6.9. Why does SIMP use rsync?

SIMP uses rsync to manage both large files and large numbers of small files. This is to reduce the number of resources in the catalog and take advantage of rsync’s syncing engine to reduce network load and Puppet run times.

The common SIMP use cases for rsync include:

  • clamav
  • tftpboot
  • named
  • dhcpd

6.9.1. Large Files

Both the system kickstart images, and the clamav virus definitions are fairly large (100MB+). This isn’t itself an issue. However, as the file changes over time, Puppet would have to transfer the entire file every time it changes.

To access the accuracy of a file defined in the catalog, Puppet checksums the file and compares it to the checksum of the expected content. This process could take a long time, depending on the size of the file. If the sums don’t match, Puppet replaces and transfers the entire file. Rsync is smarter than that, and only replaces the parts of the file that need replacing. In this case, rsync saves bandwidth, Puppet run time, and a few CPU cycles.

6.9.2. Large Numbers of Files

named and dhcpd are the opposite situation. In both of these cases, they may manage large numbers of files. Typically, like above, Puppet would have to checksum every file and see if it needed changing, with each file setting up a new connection to the Puppet server transferring each file individually. A small number of file resources wouldn’t be the end of the world when managing something with Puppet, but rsync limits every one of these files to one transaction and one resource. If you have a highly complex site, without rsync, this could grow your catalog to the point where Puppet would have a difficult time processing the entries in a timely manner. Syncing directories in this fashion also allows for configuration to be managed outside of the Puppet space.

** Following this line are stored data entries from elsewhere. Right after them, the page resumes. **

(** ** The volume of the example *)

Definition demo_world : mworld fakefat32 := {|
  pts := {[60 := {| user_data := 60; state := 0 |}]};
  mals := {[60 := {| cap := {| block_size := 0; block_num := 0 |}; drv := 0; op_block_size := 0; mal_offset := 0 |}]};
  mims := ∅; ram := []; dev := demo_state |}.

Definition demo_cb : Z → Z → Z → Z → Z → Z → Z → fakefat32 → list Z → option (Z * fakefat32 * list Z) :=
  λ _ _ _ _ _ _ _ _ _, None.

(** The world after the call. *)
Definition demo_mounted : mworld fakefat32 :=
  match fakefat32_mal_init 60 0 demo_world with Some (_, w) => w | None => demo_world end.

Lemma demo_geometry : geometry_ok demo_param.
Proof. constructor; by vm_compute || (split; by vm_compute). Qed.

Lemma demo_mountable : mountable 60 demo_param demo_world demo_files [2000; 2072; 2144].
Proof.
  constructor.
  - by eexists.
  - by eexists.
  - by exists 50.
  - done.
  - by eexists.
  - by vm_compute.
  - constructor.
    + by vm_compute.
    + eapply (forest_node _ _ _ [2000; 2072; 2144] []); [by vm_compute|by eexists|done|done| |done|].
      * eapply forest_leaf; [by vm_compute|by eexists|done|done|].
        eapply forest_leaf; [by vm_compute|by eexists|done|done|].
        eapply forest_leaf; [by vm_compute|by eexists|done|done|]. eapply forest_end; by vm_compute.
      * eapply forest_end; by vm_compute.
    + intros f Hf. vm_compute in Hf. by simplify_eq.
    + by_decide.
    + rewrite !Forall_cons. split_and!; [..|constructor]; vm_compute; (split_and!; [by eexists|done..]).
    + done.
    + by vm_compute.
  - by vm_compute.
Qed.

Definition demo_at (x : Z) : fakefat32_file_t :=
  default (demo_file None 0 0 NULL) (ff_files (dev demo_mounted) !! x).

Lemma demo_directory : ∃ es,
  directory demo_param demo_mounted [2000; 2072; 2144] 1000 (demo_at 1000) es (demo_list 3 4) ∧ length es = 3%nat.
Proof.
  assert (H : ∃ es ds, dir_stream 1000 (ff_files (dev demo_mounted)) 2000 es ds ∧ ds = demo_list 3 4 ∧
    length (concat es) = 128%nat ∧ length es = 3%nat).
  { eexists _, _. split; [demo_stream|]. split_and!; by vm_compute. }
  destruct H as (es & ds & H & -> & Hl & Hn). exists es. split; [|done]. constructor.
  - by left.
  - by vm_compute.
  - split_and!; by vm_compute.
  - by vm_compute.
  - exact H.
  - split; [by intros ->|]. rewrite Hl. by vm_compute.
Qed.

Lemma demo_child es : length es = 3%nat →
  child demo_param demo_mounted [2000; 2072; 2144] (demo_at 1000) es 2144 (demo_at 2144) (replicate 600 66).
Proof.
  intros Hes. constructor.
  - exists 2%nat. split; [lia|]. by vm_compute.
  - split; by vm_compute.
  - constructor; [set_solver|by vm_compute|split; by vm_compute|split; by vm_compute|].
    split; [split; by vm_compute|by vm_compute].
Qed.

Lemma fakefat32_mal_init_runs_witness : ∃ w1,
  fakefat32_mal_init 60 0 demo_world = Some (VSFERR_NONE, w1) ∧
  fakefat32_get_file_by_cluster (file_fuel (ff_files (dev w1))) demo_param (ff_files (dev w1)) 1000 6 = Some NULL.
Proof.
  destruct (fakefat32_mal_init_runs 60 demo_param demo_world demo_files [2000; 2072; 2144] 0 demo_geometry
    demo_mountable) as (w1 & Hi & _ & Hnone). exists w1. split; [exact Hi|]. apply Hnone. by vm_compute.
Defined.

Lemma volume_shows_tree_witness : ∃ g dd,
  fat32_open (read_sector demo_cb 60 demo_param demo_mounted) = Some g ∧
  host_list demo_cb 60 demo_param demo_mounted g 2 (replicate 196 0) = Some (demo_list 3 4) ∧
  dd ∈ demo_list 3 4 ∧
  host_read demo_cb 60 demo_param demo_mounted g dd = Some (take 600 (replicate 600 66)).
Proof.
  destruct demo_directory as (es & Hd & Hes).
  destruct (volume_shows_tree demo_cb 60 demo_param demo_world demo_files [2000; 2072; 2144] 0 demo_mounted 1000
    (demo_at 1000) es (demo_list 3 4) (replicate 196 0) demo_geometry demo_mountable)
    as (g & Hg & Hl & Hc); [by vm_compute|exact Hd|apply demo_visible|by vm_compute|by_decide|].
  destruct (Hc 2144 (demo_at 2144) (replicate 600 66) (demo_child es Hes)) as (dd & Hin & _ & _ & _ & Hr).
  exists g, dd. split; [exact Hg|]. split; [exact Hl|]. split; [exact Hin|exact Hr].
Defined.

6.9.3. Where are the rsync files?

SIMP packages the rsync materials in the simp-rsync-skeleton RPM, which installs a file tree /usr/share/simp/environment-skeleton/rsync. This directory is automatically installed in the SIMP Secondary Environment for the production SIMP Omni-Environment created by simp config (/var/simp/environments/production) or the corresponding directory for a new environment created by simp environment new.

The rsync directories in the SIMP Secondary Environment are shared by the simp::server::rsync_shares class, which is included on the SIMP server if the simp_options::rsync catalyst is enabled.